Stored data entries
_ _ _
(** ** Message types and capabilities *)

Inductive ControlMessageType : Type :=
| CtRequestKeyFrame
| CtStartStream
| CtStopStream
| CtDisconnect
| CtPing
| CtPong
| CtBitrateAdjust
| CtStreamConfigRequest
| CtStreamConfigResponse
| CtStreamConfigReject
| CtStreamConfigError
| CtClipboardSyncRequest
| CtClipboardSyncUpdate
| CtClipboardSyncError
| CtInputAck
| CtStreamOptionsRequest
| CtStreamOptionsActive
| CtHostDisplayList
| CtHostPolicy
| CtSecureAttentionRequest
| CtSecureAttentionResponse
| CtHostStatus
| CtSessionEnded
| CtGuestPermissions
| CtPairingTrustRequest
| CtPairingTrustGrant
| CtClipboardImageChunk
| CtRttPing
| CtRttPong
| CtCursorShape
| CtClockPing
| CtClockPong.
Definition ControlMessageType_to_u8 (x : ControlMessageType) : Z :=
  match x with
  | CtRequestKeyFrame => 0
  | CtStartStream => 1
  | CtStopStream => 2
  | CtDisconnect => 3
  | CtPing => 4
  | CtPong => 5
  | CtBitrateAdjust => 6
  | CtStreamConfigRequest => 7
  | CtStreamConfigResponse => 8
  | CtStreamConfigReject => 9
  | CtStreamConfigError => 10
  | CtClipboardSyncRequest => 11
  | CtClipboardSyncUpdate => 12
  | CtClipboardSyncError => 13
  | CtInputAck => 14
  | CtStreamOptionsRequest => 15
  | CtStreamOptionsActive => 16
  | CtHostDisplayList => 17
  | CtHostPolicy => 18
  | CtSecureAttentionRequest => 19
  | CtSecureAttentionResponse => 20
  | CtHostStatus => 21
  | CtSessionEnded => 22
  | CtGuestPermissions => 23
  | CtPairingTrustRequest => 24
  | CtPairingTrustGrant => 25
  | CtClipboardImageChunk => 26
  | CtRttPing => 27
  | CtRttPong => 28
  | CtCursorShape => 29
  | CtClockPing => 30
  | CtClockPong => 31
  end.
Definition ControlMessageType_tags : list (Z * ControlMessageType) :=
  [(0, CtRequestKeyFrame);
   (1, CtStartStream);
   (2, CtStopStream);
   (3, CtDisconnect);
   (4, CtPing);
   (5, CtPong);
   (6, CtBitrateAdjust);
   (7, CtStreamConfigRequest);
   (8, CtStreamConfigResponse);
   (9, CtStreamConfigReject);
   (10, CtStreamConfigError);
   (11, CtClipboardSyncRequest);
   (12, CtClipboardSyncUpdate);
   (13, CtClipboardSyncError);
   (14, CtInputAck);
   (15, CtStreamOptionsRequest);
   (16, CtStreamOptionsActive);
   (17, CtHostDisplayList);
   (18, CtHostPolicy);
   (19, CtSecureAttentionRequest);
   (20, CtSecureAttentionResponse);
   (21, CtHostStatus);
   (22, CtSessionEnded);
   (23, CtGuestPermissions);
   (24, CtPairingTrustRequest);
   (25, CtPairingTrustGrant);
   (26, CtClipboardImageChunk);
   (27, CtRttPing);
   (28, CtRttPong);
   (29, CtCursorShape);
   (30, CtClockPing);
   (31, CtClockPong)].
Definition ControlMessageType_try_from (value : Z) : Res ControlMessageType := lookup_tag ControlMessageType_tags (UnknownControlMessageType) value.
#[global] Instance ControlMessageType_eq_dec : EqDecision ControlMessageType.
Proof. solve_decision. Defined.
#[export] Instance ControlMessageType_enum : WireEnum ControlMessageType := {| to_u8 := ControlMessageType_to_u8; try_from := ControlMessageType_try_from |}.
#[export] Instance ControlMessageType_laws : EnumLaws ControlMessageType.
Proof. solve_enum ControlMessageType_tags ControlMessageType_try_from. Qed.

Definition required_capability (t : ControlMessageType) : option Z :=
  match t with
  | CtSecureAttentionRequest | CtSecureAttentionResponse => Some SECURE_ATTENTION
  | CtHostStatus => Some HOST_STATUS
  | CtSessionEnded => Some SESSION_ENDED
  | CtGuestPermissions => Some GUEST_PERMISSIONS
  | CtPairingTrustRequest | CtPairingTrustGrant => Some PAIRING_TRUST
  | CtClipboardImageChunk => Some CLIPBOARD_IMAGE
  | CtCursorShape => Some CURSOR_SHAPE
  | CtClockPing | CtClockPong => Some CLOCK_CORRELATION
  | CtRttPing | CtRttPong => Some RTT_PROBE
  | _ => None
  end.
Definition supported_by (t : ControlMessageType) (local peer : Z) : bool :=
  match required_capability t with
  | Some required => cap_contains local required && cap_contains peer required
  | None => true
  end.

(** ** Stream control (control.rs) *)

Record BitrateAdjust := mk_BitrateAdjust {
  ba_target_bitrate : Z;
}.
#[export] Instance BitrateAdjust_holds : Holds BitrateAdjust := λ x, is_i32 (ba_target_bitrate x).
Definition BitrateAdjust_encode (x : BitrateAdjust) : Res (list byte) :=
  Ok (push_i32 (ba_target_bitrate x)).
Definition BitrateAdjust_decode : list byte → Res BitrateAdjust := run (
  target_bitrate ← d_i32 "target bitrate";
  d_finish "bitrate adjustment";;
  mret (mk_BitrateAdjust target_bitrate)).
#[export] Instance BitrateAdjust_wire : WireCodec BitrateAdjust := {| encode := BitrateAdjust_encode; decode := BitrateAdjust_decode |}.

Record InputAckMessage := mk_InputAckMessage {
  ia_sequence : Z;
  ia_success : bool;
  ia_error_code : Z;
}.
#[export] Instance InputAckMessage_holds : Holds InputAckMessage := λ x, is_u32 (ia_sequence x) && is_u8 (ia_error_code x).
Definition InputAckMessage_encode (x : InputAckMessage) : Res (list byte) :=
  Ok (push_u32 (ia_sequence x) ++ push_bool (ia_success x) ++ push_u8 (ia_error_code x)).
Definition InputAckMessage_decode : list byte → Res InputAckMessage := run (
  sequence ← d_u32 "input ack sequence";
  v ← d_u8 "input ack success"; let success := negb (v =? 0) in
  error_code ← d_u8 "input ack error code";
  d_finish "input ack message";;
  mret (mk_InputAckMessage sequence success error_code)).
#[export] Instance InputAckMessage_wire : WireCodec InputAckMessage := {| encode := InputAckMessage_encode; decode := InputAckMessage_decode |}.

Record StreamConfiguration := mk_StreamConfiguration {
  sc_width : Z;
  sc_height : Z;
  sc_bitrate : Z;
  sc_frames_per_second : Z;
}.
#[export] Instance StreamConfiguration_holds : Holds StreamConfiguration := λ x,
  is_u32 (sc_width x) && is_u32 (sc_height x) && is_u32 (sc_bitrate x) && is_u16 (sc_frames_per_second x).
Definition StreamConfiguration_encode_into (x : StreamConfiguration) : list byte :=
  push_u32 (sc_width x) ++ push_u32 (sc_height x) ++ push_u32 (sc_bitrate x) ++ push_u16 (sc_frames_per_second x).
Definition StreamConfiguration_decode_from : Dec StreamConfiguration :=
  width ← d_u32 "stream width";
  height ← d_u32 "stream height";
  bitrate ← d_u32 "stream bitrate";
  frames_per_second ← d_u16 "stream frames per second";
  mret (mk_StreamConfiguration width height bitrate frames_per_second).
#[export] Hint Unfold StreamConfiguration_encode_into StreamConfiguration_decode_from : rd_body.
#[export] Hint Unfold StreamConfiguration_holds : rd_holds.
Definition StreamConfiguration_encode (x : StreamConfiguration) : Res (list byte) := Ok (StreamConfiguration_encode_into x).
Definition StreamConfiguration_decode : list byte → Res StreamConfiguration := run (
  value ← StreamConfiguration_decode_from; d_finish "stream configuration";; mret value).
#[export] Instance StreamConfiguration_wire : WireCodec StreamConfiguration :=
  {| encode := StreamConfiguration_encode; decode := StreamConfiguration_decode |}.

Record StreamConfigurationRequest := mk_StreamConfigurationRequest {
  sq_request_id : Z;
  sq_desired : StreamConfiguration;
}.
#[export] Instance StreamConfigurationRequest_holds : Holds StreamConfigurationRequest := λ x,
  is_u32 (sq_request_id x) && StreamConfiguration_holds (sq_desired x).
Definition StreamConfigurationRequest_encode (x : StreamConfigurationRequest) : Res (list byte) :=
  Ok (push_u32 (sq_request_id x) ++ StreamConfiguration_encode_into (sq_desired x)).
Definition StreamConfigurationRequest_decode : list byte → Res StreamConfigurationRequest := run (
  request_id ← d_u32 "stream request ID";
  desired ← StreamConfiguration_decode_from;
  d_finish "stream configuration request";;
  mret (mk_StreamConfigurationRequest request_id desired)).
#[export] Instance StreamConfigurationRequest_wire : WireCodec StreamConfigurationRequest :=
  {| encode := StreamConfigurationRequest_encode; decode := StreamConfigurationRequest_decode |}.

Record StreamConfigurationResponse := mk_StreamConfigurationResponse {
  sr_request_id : Z;
  sr_active : StreamConfiguration;
}.
#[export] Instance StreamConfigurationResponse_holds : Holds StreamConfigurationResponse := λ x,
  is_u32 (sr_request_id x) && StreamConfiguration_holds (sr_active x).
Definition StreamConfigurationResponse_encode (x : StreamConfigurationResponse) : Res (list byte) :=
  Ok (push_u32 (sr_request_id x) ++ StreamConfiguration_encode_into (sr_active x)).
Definition StreamConfigurationResponse_decode : list byte → Res StreamConfigurationResponse := run (
  request_id ← d_u32 "stream response ID";
  active ← StreamConfiguration_decode_from;
  d_finish "stream configuration response";;
  mret (mk_StreamConfigurationResponse request_id active)).
#[export] Instance StreamConfigurationResponse_wire : WireCodec StreamConfigurationResponse :=
  {| encode := StreamConfigurationResponse_encode; decode := StreamConfigurationResponse_decode |}.

Inductive StreamConfigurationErrorCode : Type :=
| InvalidRequest
| UnsupportedDimensions
| UnsupportedBitrate
| UnsupportedFps
| RejectedByPeer.
Definition StreamConfigurationErrorCode_to_u8 (x : StreamConfigurationErrorCode) : Z :=
  match x with
  | InvalidRequest => 0
  | UnsupportedDimensions => 1
  | UnsupportedBitrate => 2
  | UnsupportedFps => 3
  | RejectedByPeer => 4
  end.
Definition StreamConfigurationErrorCode_tags : list (Z * StreamConfigurationErrorCode) :=
  [(0, InvalidRequest);
   (1, UnsupportedDimensions);
   (2, UnsupportedBitrate);
   (3, UnsupportedFps);
   (4, RejectedByPeer)].
Definition StreamConfigurationErrorCode_try_from (value : Z) : Res StreamConfigurationErrorCode := lookup_tag StreamConfigurationErrorCode_tags (UnknownStreamConfigurationErrorCode) value.
#[global] Instance StreamConfigurationErrorCode_eq_dec : EqDecision StreamConfigurationErrorCode.
Proof. solve_decision. Defined.
#[export] Instance StreamConfigurationErrorCode_enum : WireEnum StreamConfigurationErrorCode := {| to_u8 := StreamConfigurationErrorCode_to_u8; try_from := StreamConfigurationErrorCode_try_from |}.
#[export] Instance StreamConfigurationErrorCode_laws : EnumLaws StreamConfigurationErrorCode.
Proof. solve_enum StreamConfigurationErrorCode_tags StreamConfigurationErrorCode_try_from. Qed.

Definition encode_stream_problem (request_id : Z) (code : StreamConfigurationErrorCode) (message : list byte) : Res (list byte) :=
  message ← checked_bytes message "stream configuration message" u16_max;
  n ← usize_to_u16 (zlen message) "stream configuration message";
  Ok (push_u32 request_id ++ push_u8 (to_u8 code) ++ push_u16 n ++ message).
Definition decode_stream_problem (field : string) : Dec (Z * StreamConfigurationErrorCode * list byte) :=
  request_id ← d_u32 "stream problem request ID";
  v ← d_u8 "stream problem code"; code ← d_lift (try_from v);
  message_length ← d_u16 "stream problem message length";
  message ← d_utf8 message_length "stream configuration message";
  d_finish field;;
  mret (request_id, code, message).
#[export] Hint Unfold encode_stream_problem decode_stream_problem : rd_body.

Record StreamConfigurationReject := mk_StreamConfigurationReject {
  sj_request_id : Z;
  sj_reason : StreamConfigurationErrorCode;
  sj_message : list byte;
}.
#[export] Instance StreamConfigurationReject_holds : Holds StreamConfigurationReject := λ x, is_u32 (sj_request_id x) && utf8_valid (sj_message x).
Definition StreamConfigurationReject_encode (x : StreamConfigurationReject) : Res (list byte) :=
  encode_stream_problem (sj_request_id x) (sj_reason x) (sj_message x).
Definition StreamConfigurationReject_decode : list byte → Res StreamConfigurationReject := run (
  p ← decode_stream_problem "stream configuration reject"; mret (mk_StreamConfigurationReject p.1.1 p.1.2 p.2)).
#[export] Instance StreamConfigurationReject_wire : WireCodec StreamConfigurationReject :=
  {| encode := StreamConfigurationReject_encode; decode := StreamConfigurationReject_decode |}.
_ _ _
**PROBLEM REQUIREMENTS**
Above are some records; copy each line there that contains "EnumLaws".

**ANSWER FOR THE TASK**
#[export] Instance ControlMessageType_laws : EnumLaws ControlMessageType.
#[export] Instance StreamConfigurationErrorCode_laws : EnumLaws StreamConfigurationErrorCode.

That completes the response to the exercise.